El 10 de abril de 1912, tras pasar el invierno en Europa, Isidor e Ida subieron a bordo de un nuevo transatlántico de lujo que partía de Southampton con destino a Nueva York. Cinco días después, en la madrugada del 15 de abril, cuando el Titanic chocó con un iceberg y empezó a hundirse a 375 millas al sur de Terranova, la devoción de esta pareja se convirtió en toda una leyenda moderna. Ida se negó a subir a un bote salvavidas sin su Isidor. Y puesto que aún había mujeres y niños a bordo, Isidor se negó a aceptar la oferta de una plaza en el bote junto a su mujer.
«No me iré antes que el resto de los hombres —se dice que declaró, con formalidad y educación—. No deseo ningún favor del que no disfruten los demás».
Ida envió a su doncella inglesa, Ellen Bird, al bote número ocho. Le dio a Ellen su abrigo de pieles, diciéndole que ella no iba a necesitarlo: «No me separaré de mi marido. Moriremos igual que hemos vivido: juntos».
La pareja se sentó en sendas tumbonas en cubierta. Fue, según los testigos, «una excepcional muestra de amor y devoción». Veo esa determinación en el rostro de Ida y en el de Pat: el mismo ceño, los mismos ojos.

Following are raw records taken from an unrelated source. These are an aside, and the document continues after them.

(** * PortableLauncher: a shallow embedding of [launcher.py]

    The module offers a family of launcher classes.  An instance is built
    from a label and a command line; calling it announces the label and
    then starts the command through one mechanism of the [os] module.

    Python strings are modelled as [string]; one [ascii] stands for one
    code point below U+0100.  Everything the interpreter does to the outside
    world is recorded as an event, and what the operating system answers is
    supplied by an oracle, so that every definition below computes. *)

From Stdlib Require Import String Ascii List ZArith Bool Lia.
Import ListNotations.
Local Open Scope string_scope.

(** ** Python string methods used by the module *)

Module PyStr.

(** [str.isspace] on one code point below U+0100: the characters that
    [str.lstrip()] and [str.split()] treat as whitespace. *)
Definition isspace (c : ascii) : bool :=
  let n := nat_of_ascii c in
  (((9 <=? n) && (n <=? 13)) || ((28 <=? n) && (n <=? 32))
   || (n =? 133) || (n =? 160))%nat.

(** [s.lstrip()] *)
Fixpoint lstrip (s : string) : string :=
  match s with
  | EmptyString => EmptyString
  | String c s' => if isspace c then lstrip s' else s
  end.

(** [s.split(sep)] for a separator of one character.  The result is never
    empty: [''.split(' ')] is [['']]. *)
Fixpoint split (sep : ascii) (s : string) : list string :=
  match s with
  | EmptyString => [EmptyString]
  | String c s' =>
      if Ascii.eqb c sep then EmptyString :: split sep s'
      else match split sep s' with
           | tok :: rest => String c tok :: rest
           | [] => [String c EmptyString]
           end
  end.

(** [s.split()]: cut at runs of whitespace and drop empty pieces.  [word]
    is the piece being read. *)
Fixpoint split_ws_from (word s : string) : list string :=
  match s with
  | EmptyString => if word =? "" then [] else [word]
  | String c s' =>
      if isspace c
      then (if word =? "" then split_ws_from "" s'
            else word :: split_ws_from "" s')
      else split_ws_from (word ++ String c "") s'
  end.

Isidor e Ida, junto a otras ochocientas almas, perecieron en un mar que se ha descrito como una llanura blanca de hielo. La mayoría falleció a causa de una parada cardíaca a los pocos minutos en el agua a dos grados bajo cero. Un barco de rescate pasó junto a más de cien cadáveres en la niebla, tan juntos que sus chalecos salvavidas, que subían y bajaban con las olas, los hacían parecer una bandada de gaviotas posadas allí. Se recuperó el cadáver de Isidor, que se repatrió a Nueva York; el funeral se retrasó con la esperanza de encontrar el cadáver de Ida. No pudo ser: se encontró el cuerpo de menos de uno de cada cinco desaparecidos y, de esos, solo salía a cuenta repatriar a los pasajeros de primera clase, pues sus parientes podían sufragar los gastos. Los demás fueron devueltos al mar.